== Segment start ==
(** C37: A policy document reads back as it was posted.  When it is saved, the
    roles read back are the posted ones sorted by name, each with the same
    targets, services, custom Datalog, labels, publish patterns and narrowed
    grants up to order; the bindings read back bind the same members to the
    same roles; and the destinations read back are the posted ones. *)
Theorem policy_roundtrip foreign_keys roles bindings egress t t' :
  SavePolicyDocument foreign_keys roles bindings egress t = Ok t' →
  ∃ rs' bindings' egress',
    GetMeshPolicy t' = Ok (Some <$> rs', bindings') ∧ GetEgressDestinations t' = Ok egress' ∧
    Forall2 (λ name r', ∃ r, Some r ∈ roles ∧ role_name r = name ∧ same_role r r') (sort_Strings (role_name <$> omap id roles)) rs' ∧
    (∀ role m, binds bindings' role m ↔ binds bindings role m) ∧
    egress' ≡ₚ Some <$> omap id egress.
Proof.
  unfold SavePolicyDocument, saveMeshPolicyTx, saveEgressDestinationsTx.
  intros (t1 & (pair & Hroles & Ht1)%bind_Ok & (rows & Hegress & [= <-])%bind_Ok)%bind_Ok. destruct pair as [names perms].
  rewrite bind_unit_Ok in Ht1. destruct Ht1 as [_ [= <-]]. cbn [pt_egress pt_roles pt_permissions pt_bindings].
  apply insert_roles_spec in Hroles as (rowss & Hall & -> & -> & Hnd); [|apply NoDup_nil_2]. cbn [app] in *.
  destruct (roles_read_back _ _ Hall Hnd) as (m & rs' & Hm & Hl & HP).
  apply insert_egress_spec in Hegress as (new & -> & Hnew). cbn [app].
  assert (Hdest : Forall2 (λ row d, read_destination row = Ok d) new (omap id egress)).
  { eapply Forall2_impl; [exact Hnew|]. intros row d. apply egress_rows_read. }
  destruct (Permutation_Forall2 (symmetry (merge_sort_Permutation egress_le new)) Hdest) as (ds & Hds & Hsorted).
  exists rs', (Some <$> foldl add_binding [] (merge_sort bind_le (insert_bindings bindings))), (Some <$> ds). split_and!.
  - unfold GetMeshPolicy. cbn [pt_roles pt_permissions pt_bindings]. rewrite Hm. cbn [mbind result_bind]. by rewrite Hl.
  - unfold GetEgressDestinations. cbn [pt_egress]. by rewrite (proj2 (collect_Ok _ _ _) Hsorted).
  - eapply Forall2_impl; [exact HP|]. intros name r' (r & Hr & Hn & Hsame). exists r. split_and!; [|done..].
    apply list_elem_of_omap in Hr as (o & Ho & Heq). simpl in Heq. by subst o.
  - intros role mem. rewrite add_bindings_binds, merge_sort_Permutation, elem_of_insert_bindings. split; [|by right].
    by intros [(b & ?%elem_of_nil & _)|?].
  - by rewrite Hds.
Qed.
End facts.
== Segment end ==
Task prompt: Each line in the entries above, starting at the line with "egress' ≡ₚ Some <$> omap id egress." and ending at the line with "Forall2_impl; [exact Hnew|].", is to be printed exactly, and only those lines.

Result of this task:
    egress' ≡ₚ Some <$> omap id egress.
Proof.
  unfold SavePolicyDocument, saveMeshPolicyTx, saveEgressDestinationsTx.
  intros (t1 & (pair & Hroles & Ht1)%bind_Ok & (rows & Hegress & [= <-])%bind_Ok)%bind_Ok. destruct pair as [names perms].
  rewrite bind_unit_Ok in Ht1. destruct Ht1 as [_ [= <-]]. cbn [pt_egress pt_roles pt_permissions pt_bindings].
  apply insert_roles_spec in Hroles as (rowss & Hall & -> & -> & Hnd); [|apply NoDup_nil_2]. cbn [app] in *.
  destruct (roles_read_back _ _ Hall Hnd) as (m & rs' & Hm & Hl & HP).
  apply insert_egress_spec in Hegress as (new & -> & Hnew). cbn [app].
  assert (Hdest : Forall2 (λ row d, read_destination row = Ok d) new (omap id egress)).
  { eapply Forall2_impl; [exact Hnew|]. intros row d. apply egress_rows_read. }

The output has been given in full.